If you are in Gothenburg and want to know more about the Nobel Prizes in chemistry, economics or peace, now is your chance to learn more. Five of this year’s Nobel laureates and one of the 2020 laureates in economics are coming to Chalmers, the University of Gothenburg and the School of Business, Economics and Law to hold open lectures for researchers, students and anyone else who is interested.
Nobel laureate lecture to come by Morten Meldal 24 January 2023
Link to registration
Lectures by Nobel laureates in Chemistry, Piece and Economy were planned for December 2022.
Their chemistry click is simplifiing the steps towards new discoveries
The 2022 Nobel prize is about click chemistry, a method of building or combining different molecules that is used at many chemistry labs. The award is shared by Barry Sharpless from the United States, Morton Meldal from Denmark and Carolyn Bertozzi from the United States. All three are coming to Chalmers.

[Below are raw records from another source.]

Definition rename_key (p : Z) (new_name : wstr) : R unit :=
  do up <- get_parent p;
  let e := (path_element new_name).1 in
  if Nat.eqb (length e) 0 || negb (Nat.eqb (length e) (length new_name)) || (MAX_NAME_LEN * 2 <? namelen e)
  then set_error REG_INVALID_PARAMETER
  else
    match up with
    | None => set_error REG_CANNOT_DELETE
    | Some q =>
        do f <- find_subkey q new_name;
        match f.1 with
        | Some _ => set_error REG_CANNOT_DELETE
        | None =>
            do kq <- getk q;
            if bool_decide (rk_wow kq = Some p) || is_wow6432node new_name then set_error REG_INVALID_PARAMETER
            else
              do ok <- mem_alloc;
              if negb ok then fret tt
              else
                do cur <- fread (index_of p (rk_subkeys kq));
                let index := Z.to_nat f.2 in
                let index := if Nat.ltb cur index then (index - 1)%nat else index in
                let others := take cur (rk_subkeys kq) ++ drop (S cur) (rk_subkeys kq) in
                do _ <- updk q (with_subkeys (take index others ++ p :: drop index others));
                do _ <- updk p (with_name (Some (mkName new_name (InKey q))));
                touch_key p REG_NOTIFY_CHANGE_NAME
        end
    end.

(** [default_get_full_name]: the path through the parents. *)
Fixpoint full_name (fuel : nat) (p : Z) : R wstr :=
  match fuel with
  | O => fread None
  | S fuel' =>
      do k <- getk p;
      match rk_name k with
      | None => fret []
      | Some n =>
          do above <- (match on_parent n with InKey q => full_name fuel' q | _ => fret [] end);
          fret (above ++ backslash :: on_name n)
      end
  end.

Record enum_key_reply := mkEnumKey {
  ek_subkeys : Z; ek_values : Z; ek_modif : Z; ek_total : Z; ek_namelen : Z;
  ek_max_subkey : Z; ek_max_class : Z; ek_max_value : Z; ek_max_data : Z; ek_data : list Z
}.

Definition no_enum_reply : enum_key_reply := mkEnumKey 0 0 0 0 0 0 0 0 0 [].

Definition max_over {A} (f : A -> Z) (l : list A) : Z := foldr (fun a m => Z.max (f a) m) 0 l.

(** The names and classes of the subkeys. *)
Fixpoint subkey_infos (ps : list Z) : R (list (Z * Z)) :=
  match ps with
  | [] => fret []
  | c :: ps' =>
      do k <- getk c; do n <- fread (rk_name k); do r <- subkey_infos ps';
      fret ((namelen (on_name n), Z.of_nat (length (rk_class k))) :: r)
  end.

Definition enum_key (p index info_class max_size : Z) : R enum_key_reply :=
  do k <- getk p;
  if rflag k KEY_PREDEF then do _ <- set_error REG_INVALID_HANDLE; fret no_enum_reply
  else if negb (index =? -1) && ((index <? 0) || (Z.of_nat (length (rk_subkeys k)) - 1 <? index))
  then do _ <- set_error REG_NO_MORE_ENTRIES; fret no_enum_reply
  else
    do p <- fread (if index =? -1 then Some p else rk_subkeys k !! Z.to_nat index);
    do k <- getk p;
    do n <- fread (rk_name k);
    let name := units_bytes (on_name n) in
    let classlen := Z.of_nat (length (rk_class k)) in
    do n <- heap_size;
    let maxima (infos : list (Z * Z)) :=
      mkEnumKey 0 0 0 0 (Z.of_nat (length name)) (max_over fst infos) (max_over snd infos)
        (max_over (fun v => namelen (v_name v)) (k_values (rk_key k)))
        (max_over (fun v => Z.of_nat (length (v_data v))) (k_values (rk_key k))) [] in
    (* the name to return, how much of the class, and the reply so far *)
    do r <- (if info_class =? 3 then
               if rflag k KEY_DELETED then do _ <- set_error REG_KEY_DELETED; fret None
               else do ok <- alloc; if (ok : bool) then do full <- full_name (S n) p; fret (Some (units_bytes full, 0, no_enum_reply)) else fret None
             else if info_class =? 0 then fret (Some (name, 0, no_enum_reply))
             else if info_class =? 1 then fret (Some (name, classlen, no_enum_reply))
             else if info_class =? 2 then do infos <- subkey_infos (rk_subkeys k); fret (Some ([], classlen, maxima infos))
             else if info_class =? 4 then do infos <- subkey_infos (rk_subkeys k); fret (Some ([], 0, maxima infos))
             else do _ <- set_error REG_INVALID_PARAMETER; fret None);
    match r with
    | None => fret no_enum_reply
    | Some (nm, clen, base) =>
        let nlen := Z.of_nat (length nm) in
        let total := nlen + clen in
        let len := Z.min total max_size in
        do ok <- (if len =? 0 then fret false else if len <=? 512 then fret true else mem_alloc);
        fret (mkEnumKey (Z.of_nat (length (rk_subkeys k))) (Z.of_nat (length (k_values (rk_key k)))) (rk_modif k) total
                (if negb ok then ek_namelen base else if nlen <? len then nlen else if info_class =? 3 then nlen else len)
                (ek_max_subkey base) (ek_max_class base) (ek_max_value base) (ek_max_data base)
                (if negb ok then [] else if nlen <? len then nm ++ take (Z.to_nat (len - nlen)) (rk_class k) else take (Z.to_nat len) nm))
    end.

(** ** Requests *)

(** [get_handle_obj] of a key: the key, grabbed. *)
Definition get_handle_obj (process hkey access : Z) : R (option Z) :=
  do s <- fget;
  match rs_open s !! (process, hkey), refusal s process hkey access with
  | Some p, None => do _ <- grab_object p; fret (Some p)
  | _, Some e => do _ <- set_error e; fret None
  | None, None => do _ <- set_error REG_INVALID_HANDLE; fret None
  end.

Definition get_hkey_obj (process hkey access : Z) : R (option Z) :=
  do o <- get_handle_obj process hkey access;
  match o with
  | None => fret None
  | Some p =>
      do k <- getk p;
      if rflag k KEY_DELETED then do _ <- set_error REG_KEY_DELETED; do _ <- release_object p; fret None
      else fret (Some p)
  end.

(** [alloc_handle]: the handle table gives a handle, or fails with an error. *)
Definition alloc_handle (process p : Z) (answer : Z + Z) : R unit :=
  match answer with
  | inl e => set_error e
  | inr h =>
      do _ <- updk p (fun k => with_handles (rk_handles k + 1) k);
      do _ <- grab_object p;
      fmodify (fun s => set_open (<[(process, h) := p]> (rs_open s)) s)
  end.

Definition release_opt (o : option Z) : R unit := match o with Some p => release_object p | None => fret tt end.

(** The access a process that is not a 32-bit one asks for. *)
Definition wow_access (wow64 : bool) (access : Z) : Z :=
  if wow64 then access else Z.lor (Z.land access (Z.lnot KEY_WOW64_32KEY)) KEY_WOW64_64KEY.

Definition wow_attr (access attr : Z) : Z := if bit access KEY_WOW64_64KEY then attr else Z.lor attr OBJ_KEY_WOW64.

(** The parent named by a request: [None] when its handle is bad. *)
Definition request_parent (process : Z) (rootdir : option Z) : R (option (option Z)) :=
  match rootdir with
  | None => fret (Some None)
  | Some h => do o <- get_hkey_obj process h 0; fret (match o with Some p => Some (Some p) | None => None end)
  end.

Definition request_root (parent : option Z) (access : Z) (name : wstr) : R (option Z) :=
  match parent with
  | Some p => do r <- get_wow6432_parent p access name; fret (Some r)
  | None => fret None
  end.

Definition req_create_key (process : Z) (wow64 : bool) (rootdir : option Z) (name : wstr) (attr options access : Z) (class : list Z)
    (sd_ok : bool) (answer : Z + Z) : R unit :=
  do s <- fget;
  let data := mkInit options class (rs_time s) in
  let access := wow_access wow64 access in
  let attr := wow_attr access attr in
  let attr := if bit options REG_OPTION_CREATE_LINK then Z.lor (Z.land attr (Z.lnot OBJ_OPENIF)) OBJ_OPENLINK else attr in
  do r <- request_parent process rootdir;
  match r with
  | None => fret tt
  | Some parent =>
      do root <- request_root parent access name;
      do o <- (match name with [] => open_named_object root name attr | _ => create_named_object root name attr data sd_ok end);
      do _ <- (match o with
               | None => fret tt
               | Some p =>
                   do e <- get_error;
                   if match name with [] => true | _ => e =? REG_NAME_EXISTS end then
                     do k <- getk p;
                     do _ <- (if rflag k KEY_PREDEF then set_error REG_PREDEFINED_HANDLE else fret tt);
                     do p <- (if bit access KEY_WOW64_64KEY then fret p else grab_wow6432node p);
                     do _ <- alloc_handle process p answer;
                     release_object p
                   else
                     do _ <- alloc_handle process p answer;
                     do _ <- (match parent with
                              | Some _ => do up <- get_parent p; do up <- fread up; touch_key up REG_NOTIFY_CHANGE_NAME
                              | None => fret tt
                              end);
                     release_object p
               end);
      release_opt parent
  end.

Definition req_open_key (process : Z) (wow64 : bool) (rootdir : option Z) (name : wstr) (attr access : Z) (answer : Z + Z) : R unit :=
  let access := wow_access wow64 access in
  let attr := wow_attr access attr in
  do r <- request_parent process rootdir;
  match r with
  | None => fret tt
  | Some parent =>
      do root <- request_root parent access name;
      do o <- open_named_object root name attr;
      do _ <- (match o with
               | None => fret tt
               | Some p =>
                   do p <- (if bit access KEY_WOW64_64KEY then fret p else grab_wow6432node p);
                   do k <- getk p;
                   do _ <- (if rflag k KEY_PREDEF then set_error REG_PREDEFINED_HANDLE else fret tt);
                   do _ <- alloc_handle process p answer;
                   release_object p
               end);
      release_opt parent
  end.

Definition req_delete_key (process hkey : Z) : R unit :=
  do o <- get_handle_obj process hkey DELETE_ACCESS;
  match o with Some p => do _ <- delete_key p false; release_object p | None => fret tt end.

Definition req_rename_key (process hkey : Z) (name : wstr) : R unit :=
  do o <- get_hkey_obj process hkey KEY_WRITE;
  match o with Some p => do _ <- rename_key p name; release_object p | None => fret tt end.

Definition req_enum_key (process hkey index info_class max_size : Z) : R enum_key_reply :=
  do o <- get_hkey_obj process hkey (if index =? -1 then 0 else KEY_ENUMERATE_SUB_KEYS);
  match o with
  | Some p => do r <- enum_key p index info_class max_size; do _ <- release_object p; fret r
  | None => fret no_enum_reply
  end.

The term click chemistry was coined around the year 2000 by Barry Sharpless, who is now receiving his second Nobel Prize in chemistry. It is a simple, reliable form of chemistry, in which reactions are quick and avoid undesirable by-products. Immediately after and independently of each other, Barry Sharpless and Morten Meldal presented what is referred to as the crown jewel of click chemistry: the copper-catalysed azide-alkyne cycloaddition mechanism. This is an elegant and efficient chemical reaction that has become widely used – among other things in the development of pharmaceuticals, DNA sequencing and the creation of more purpose-designed materials.
Carolyn Bertozzi took click chemistry to a new level. She developed a method to carry out cycloaddition without the copper catalyst, which allows it to be used in living organisms. Her method is now used globally to study cells and make biological processes visible. This has allowed researchers to develop more effective cancer medicines, several of which are now in the clinical trial stage.
Simplifies the work in the lab and speeds up processes
Nina Kann, professor at the Department of Chemistry and Chemical Engineering at Chalmers, has been regularly employing click chemistry for over 15 years. There has long been speculation that the method will garner a Nobel Prize, and Kann’s happiness that it has finally happened is both tangible and infectious. Listening to Nina Kann it becomes obvious that click chemistry contributes in pushing the research forward and has a bigger impact in our lives than most of us know of.
“Click chemistry has meant a lot to us chemists, but its benefit is much more far-reaching than that,” she says. The method simplifies lab work and allows us to speed up processes. For some reactions that are important in research, we can even order ready-made basic materials designed to be used in click reactions.”
She uses click chemistry in her research to develop biosensors that can detect various diseases. Biochemistry is a major field of use for the Nobel prize-winning method, but at Chalmers it is also used to develop functional materials with new properties. One example is research on materials in a photovoltaic energy system that can absorb solar energy, store it for up to 18 years and then convert it to heat and electricity as needed. Another example is in research on the material graphene.
Morten Grøtli, professor at the Department of Chemistry and Molecular Biology at the University of Gothenburg, has been following the development of click chemistry since its inception. He was a postdoctoral fellow in Morten Meldal’s research team when he presented his results in the early 2000s.
“Morten Meldal was and is an incredibly skilled chemist; he thought out-of-the-box and was a real ideas man, a real inventor,” Grøtli says, pointing out that he was not a part of the Nobel prize-winning research.
These days Grøtli uses click chemistry to create bioactive molecules that can help us look into a cell and find out what is happening inside it. In his research, he often collaborates with colleagues at the Department of Chemistry and Chemical Engineering at Chalmers.
“Put simply, you can say that I am mostly the one who puts together the molecules, say, using click chemistry, and my colleagues characterise the substances,” Grøtli says.
Nina Kann and Morten Grøtli believe that the strong med tech industry in Gothenburg and its close collaboration with the academic world may be part of the reason that all of the 2022 Nobel laureates in chemistry are coming to the city and Chalmers.